Trading Dylan Cease from the thought of the front office hurts almost more, since this is a Cubs team that has still really struggled to develop pitching from their own draft classes, and 2014 6th rounder Dylan Cease looked like that potential ace, with a 165/65 K/BB ratio over 1201/3rd IP in his minor league career (to go with a nifty 3.29 ERA). Cease has had his Tommy John and rehabbed after being drafted by the team and is hitting triple digits, fully recovered. The White Sox may have a potential frontline starter or lockdown closer here depending on which route his minor league career path takes, but the Cubs can afford to lose a Dylan Cease while getting back a cost-controlled innings eater who has been a product of consistency on the Southside over the last few season (and may yet benefit from moving to the NL Central, too). A shakeup to this team, which has seemingly been playing in their pajamas for the first-half, was needed if they were going to go on another second-half run like the last 2 seasons. Obviously that is what is in their plans, and if they wanted to break some ground and make a lot of noise, this certainly did that. I can’t say I saw it coming one bit.

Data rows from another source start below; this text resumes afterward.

(** The value returned by [lambda_handler]: an error response, or the
    JSON-RPC response, wrapped for API Gateway when the event has a
    [requestContext]. *)
Inductive response :=
| ErrorResponse (statusCode : Z) (message : error_message)
| Response (id : Z) (result : handler_result) (gateway : bool).

(** The request body after [json.loads]. *)
Module Request.
Record t := mk {
  method : option string;
  params : option Params.t;
  id : option Z }.
End Request.

Inductive event_body :=
| InvalidJson
| Body (request : Request.t).

Section Lambda.
Context `{WorldAffinity}.

(** [admin_get_registry()] of [world.affinity.affordances]. *)
Variable admin_get_registry : dict string bool.

Definition get_affordance_registry (a : Adapter.t) : dict string bool :=
  admin_get_registry.

Definition text_reply (text : reply_text) : ToolResult.t :=
  ToolResult.mk text false.

Definition location_not_found (location_id : string) : ToolResult.t :=
  text_reply (Text ("Location not found: " +:+ location_id)).

(** [_handle_tool_call].  The clock readings are those of the adapter
    call; only a prediction takes the last two.  Returns the reply, or the
    exception that leaves the function, and the adapter state. *)
Definition _handle_tool_call (a : Adapter.t) (method : string)
    (params : Params.t) (now t_log t_after : Q)
    : lambda_result ToolResult.t * Adapter.t :=
  let tool_name :=
    default (str_replace "tools/call/" "" method) (Params.name params) in
  let arguments := default ToolArguments.empty (Params.arguments params) in
  if String.eqb tool_name "get_location_state" then
    match require "location_id" (ToolArguments.location_id arguments) with
    | LRaise e => (LRaise e, a)
    | LOk location_id =>
        let query :=
          LocationQuery.mk location_id
            (default true (ToolArguments.include_traces arguments))
            (default true (ToolArguments.include_affordances arguments))
            true in
        match get_location_state a query now with
        | None => (LOk (location_not_found location_id), a)
        | Some result => (LOk (text_reply (Dumps (PState result))), a)
        end
    end
  else if String.eqb tool_name "list_locations" then
    (LOk (text_reply (Dumps (PLocations (list_locations a)))), a)
  else if String.eqb tool_name "compute_affinity" then
    match require "location_id" (ToolArguments.location_id arguments) with
    | LRaise e => (LRaise e, a)
    | LOk location_id =>
        match require "actor_id" (ToolArguments.actor_id arguments) with
        | LRaise e => (LRaise e, a)
        | LOk actor_id =>
            let actor_tags :=
              remove_dups (default [] (ToolArguments.actor_tags arguments)) in
            match compute_affinity_for_actor a location_id actor_id
                    actor_tags now with
            | None => (LOk (location_not_found location_id), a)
            | Some result => (LOk (text_reply (Dumps (PAffinity result))), a)
            end
        end
    end
  else if String.eqb tool_name "query_traces" then
    let channel_enum :=
      match ToolArguments.channel arguments with
      | Some c =>
          if str_truthy (Some c) then
            match DecayChannel_of_value c with
            | Some channel => LOk (Some channel)
            | None => LRaise (LValueError c)
            end
          else LOk None
      | None => LOk None
      end in
    match channel_enum with
    | LRaise e => (LRaise e, a)
    | LOk channel_enum =>
        let query :=
          TraceQuery.mk
            (ToolArguments.location_id arguments)
            (ToolArguments.actor_id arguments)
            (ToolArguments.event_type arguments)
            channel_enum
            (default 0.0 (ToolArguments.min_intensity arguments))
            (default 100%Z (ToolArguments.limit arguments)) in
        match query_traces a query now with
        | Raise e => (LRaise (of_exn e), a)
        | Ok results => (LOk (text_reply (Dumps (PTraces results))), a)
        end
    end
  else if String.eqb tool_name "predict_action" then
    match require "actor_id" (ToolArguments.actor_id arguments) with
    | LRaise e => (LRaise e, a)
    | LOk actor_id =>
    match require "actor_tags" (ToolArguments.actor_tags arguments) with
    | LRaise e => (LRaise e, a)
    | LOk actor_tags =>
    match require "location_id" (ToolArguments.location_id arguments) with
    | LRaise e => (LRaise e, a)
    | LOk location_id =>
    match require "event_type" (ToolArguments.event_type arguments) with
    | LRaise e => (LRaise e, a)
    | LOk event_type =>
    match require "intensity" (ToolArguments.intensity arguments) with
    | LRaise e => (LRaise e, a)
    | LOk intensity =>
        let prediction :=
          ActionPrediction.mk actor_id actor_tags location_id event_type
            intensity in
        let '(result, a) :=
          predict_action_consequence a prediction now t_log t_after in
        match result with
        | None => (LOk (location_not_found location_id), a)
        | Some result => (LOk (text_reply (Dumps (PConsequence result))), a)
        end
    end end end end end
  else if String.eqb tool_name "get_world_history" then
    match require "location_id" (ToolArguments.location_id arguments) with
    | LRaise e => (LRaise e, a)
    | LOk location_id =>
        match get_world_history_summary a location_id
                (default 30%Z (ToolArguments.time_window_days arguments)) now
        with
        | Raise e => (LRaise (of_exn e), a)
        | Ok None => (LOk (location_not_found location_id), a)
        | Ok (Some result) => (LOk (text_reply (Dumps (PHistory result))), a)
        end
    end
  else if String.eqb tool_name "get_affordance_registry" then
    (LOk (text_reply (Dumps (PRegistry (get_affordance_registry a)))), a)
  else if String.eqb tool_name "export_world_state" then
    (LOk (text_reply (Dumps (PExport (export_world_state a now)))), a)
  else if String.eqb tool_name "explain_valuation" then
    match require "location_id" (ToolArguments.location_id arguments) with
    | LRaise e => (LRaise e, a)
    | LOk location_id =>
        match get_location a location_id ≫= Adapter.deref a with
        | None => (LOk (location_not_found location_id), a)
        | Some _ =>
            match require "event_type" (ToolArguments.event_type arguments) with
            | LRaise e => (LRaise e, a)
            | LOk event_type =>
                match handle_explain_valuation a location_id event_type with
                | ToolOk result =>
                    (LOk (text_reply (Dumps (PValuation result))), a)
                | ToolError msg => (LOk (text_reply (Text msg)), a)
                end
            end
        end
    end
  else
    (LOk (ToolResult.mk (Text ("Unknown tool: " +:+ tool_name)) true), a).

(** [_handle_resource_read] *)
Definition _handle_resource_read (a : Adapter.t) (params : Params.t) (now : Q)
    : ResourceContents.t :=
  let uri := default "" (Params.uri params) in
  if String.prefix "location://" uri then
    let location_id := str_replace "location://" "" uri in
    let query := LocationQuery.of_id location_id in
    match get_location_state a query now with
    | None => ResourceContents.mk uri "application/json" (Text "{}")
    | Some result =>
        ResourceContents.mk uri "application/json" (Dumps (PState result))
    end
  else if String.eqb uri "affordance://registry" then
    ResourceContents.mk uri "application/json"
      (Dumps (PRegistry (get_affordance_registry a)))
  else if String.eqb uri "world://state" then
    ResourceContents.mk uri "application/json"
      (Dumps (PExport (export_world_state a now)))
  else if String.eqb uri "config://affinity" then
    ResourceContents.mk uri "application/json"
      (Dumps (PConfig (Config.half_lives_location config)
                (Config.channel_weights config)))
  else
    ResourceContents.mk uri "text/plain" (Text ("Unknown resource: " +:+ uri)).

(** [lambda_handler], from the request body on.  [requestContext] tells
    whether the event has that key. *)
Definition lambda_handler (a : Adapter.t) (body : event_body)
    (requestContext : bool) (now t_log t_after : Q) : response * Adapter.t :=
  match body with
  | InvalidJson =>
      (ErrorResponse 400 (Literal "Invalid JSON in request body"), a)
  | Body body =>
      let method := default "" (Request.method body) in
      let params := default Params.empty (Request.params body) in
      let request_id := default 1%Z (Request.id body) in
      let respond result a := (Response request_id result requestContext, a) in
      if String.prefix "tools/" method then
        match _handle_tool_call a method params now t_log t_after with
        | (LRaise e, a) => (ErrorResponse 500 (StrOf e), a)
        | (LOk result, a) => respond (ToolCall result) a
        end
      else if String.prefix "resources/" method then
        respond (ResourceRead (_handle_resource_read a params now)) a
      else if String.eqb method "initialize" then respond Initialize a
      else if String.eqb method "tools/list" then respond ListTools a
      else if String.eqb method "resources/list" then respond ListResources a
      else (ErrorResponse 400 (Literal ("Unknown method: " +:+ method)), a)
  end.

(** The location resource of [mcp/resources.py]: the JSON text of the
    state, or the text of an error object. *)
Definition get_location_resource (a : Adapter.t) (location_id : string)
    (now : Q) : reply_text :=
  match get_location_state a (LocationQuery.of_id location_id) now with
  | None =>
      Text ("{" +:+ dquote +:+ "error" +:+ dquote +:+ ": " +:+ dquote
            +:+ "Location '" +:+ location_id +:+ "' not found"
            +:+ dquote +:+ "}")
  | Some result => Dumps (PState result)
  end.

End Lambda.

(* ===================================================================== *)
(** ** Readings used to state further properties *)
(* ===================================================================== *)

Global Instance Qeq_decision (a b : Q) : Decision (a == b) := Qeq_dec a b.

(** The location a file contributes, if it loads. *)
Definition parsed (blank : Location.t) (content : yaml_file)
    : option Location.t :=
  match content with
  | Unreadable _ | EmptyDocument => None
  | Document data =>
      match _parse_location_yaml blank data with
      | Ok location => Some location
      | Raise _ => None
      end
  end.


(** The names [_handle_tool_call] dispatches on. *)
Definition known_tools : list string :=
  ["get_location_state"; "list_locations"; "compute_affinity";
   "query_traces"; "predict_action"; "get_world_history";
   "get_affordance_registry"; "export_world_state"; "explain_valuation"].

(** Sample location files and the values of a pristine [Location]. *)
Module Samples.

Definition blank : Location.t :=
  Location.mk "" "" "" [] [] [] [] [] (Channels.mk 0 0 0) [] 0.

Definition woods_yaml : LocationYaml.t :=
  LocationYaml.mk (Some "whispering_woods") (Some "Whispering Woods") None
    (Some [("harm", -0.3)])
    (Value [AffordanceYaml.mk (Some "pathing") None None Missing None
              (Value (TellsYaml.mk (Some ["the woods creak"]) None))]).

Definition woods_again_yaml : LocationYaml.t :=
  LocationYaml.mk (Some "whispering_woods") (Some "Whispering Woods II")
    (Some "Replanted.") None Missing.

Definition nameless_yaml : LocationYaml.t :=
  LocationYaml.mk (Some "glade") None None None Missing.

(** A file whose [affordances:] key has nothing after it. *)
Definition bare_yaml : LocationYaml.t :=
  LocationYaml.mk (Some "moor") (Some "Moor") None None Null.

Definition files : list (string * yaml_file) :=
  [("woods.yaml", Document woods_yaml);
   ("broken.yaml", Unreadable "mapping values are not allowed here");
   ("nameless.yaml", Document nameless_yaml);
   ("bare.yaml", Document bare_yaml);
   ("empty.yaml", EmptyDocument);
   ("woods2.yaml", Document woods_again_yaml)].

End Samples.

(* ===================================================================== *)
(** ** Facts about the Python values *)
(* ===================================================================== *)

Lemma Qltb_true (a b : Q) : Qltb a b = true ↔ a < b.
Proof.
  unfold Qltb. rewrite negb_true_iff, <- not_true_iff_false, Qle_bool_iff.
  split; [apply Qnot_le_lt | apply Qlt_not_le].
Qed.

Lemma Qltb_false (a b : Q) : Qltb a b = false ↔ b <= a.
Proof. unfold Qltb. by rewrite negb_false_iff, Qle_bool_iff. Qed.

Lemma Qgeb_true (a b : Q) : Qgeb a b = true ↔ b <= a.
Proof. apply Qle_bool_iff. Qed.

Lemma Qgeb_negb_Qltb (a b : Q) : Qgeb a b = negb (Qltb a b).
Proof. unfold Qgeb, Qltb. by rewrite negb_involutive. Qed.

(** *** Float arithmetic *)

Lemma pow2_pos e : 0 < pow2 e.
Proof. apply Qpower_0_lt. reflexivity. Qed.

Lemma pow2_add a b : pow2 (a + b) == pow2 a * pow2 b.
Proof. apply Qpower_plus. discriminate. Qed.

Lemma pow2_mono a b : (a <= b)%Z -> pow2 a <= pow2 b.
Proof. intros. apply Qpower_le_compat_l; [assumption|discriminate]. Qed.

Lemma pow2_Z e : (0 <= e)%Z -> pow2 e == inject_Z (2 ^ e).
Proof. intros. unfold pow2. symmetry. apply (Zpower_Qpower 2 e). assumption. Qed.

(** Rounding to an integer moves a value by at most one half; a value
    half way above an odd integer goes up. *)
Lemma round_half_even_bounds x :
  x - (1 # 2) <= inject_Z (round_half_even x) <= x + (1 # 2).
Proof.
  unfold round_half_even.
  pose proof (Qfloor_le x) as Hl. pose proof (Qlt_floor x) as Hu.
  rewrite inject_Z_plus in Hu. change (inject_Z 1) with 1 in Hu.
  destruct (Qcompare_spec (x - inject_Z (Qfloor x)) (1 # 2)) as [He|Hlt|Hgt].
  - destruct (Z.even (Qfloor x)); rewrite ?inject_Z_plus;
      change (inject_Z 1) with 1; split; lra.
  - split; lra.
  - rewrite inject_Z_plus. change (inject_Z 1) with 1. split; lra.
Qed.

Lester, Quintana, Hendricks, and Montgomery will likely be coming back next year. Whether Jake Arrieta is back or not remains to be seen, and Lackey may retire or sign elsewhere as both are arguably question marks and I'm not the best wager right now. Adding Quintana helps the Cubs fill the void Arrieta would be leaving and also leaves them with ample wiggle room to go after another frontline starter if they feel the need.
On paper, this is a trade that could be beneficial and great for the ChiSox and Cubbies—for now and the future. Eloy Jimenez may fit in great with Avisail Garcia on the Southside, and maybe Dylan Cease and Michael Kopech will be throwing gas for years to come down the short road. Or maybe not—let’s remember, prospects are prospects for a reason. Right now, Quintana can stabilize this rotation which will be getting a boost with Hendricks’ return as it is, and hopefully, help them surge to the best second-half for the third straight season.
This is Theo at his best, just when you least expect it.
Surprising everyone by taking one of the best available starting pitchers off the market—from the crosstown rival White Sox, no less—before anyone else even had the chance. If you don’t think that some of this trade was in order to keep the likes of Pittsburgh and/or Milwaukee from making a run at him, you should think again. This is Theo making a move, for now, the next three years, and to retake control of the NL Central.
Gear up, Cubs fans. It looks like we’re all in for the second half. The break is over soon, and the Cubs will look to get back on their feet tomorrow against the Baltimore Orioles in a three-game set, followed up by the Braves who are right there with them in the NL Wildcard race which is something Cubs fans will hope they need not worry up for much longer.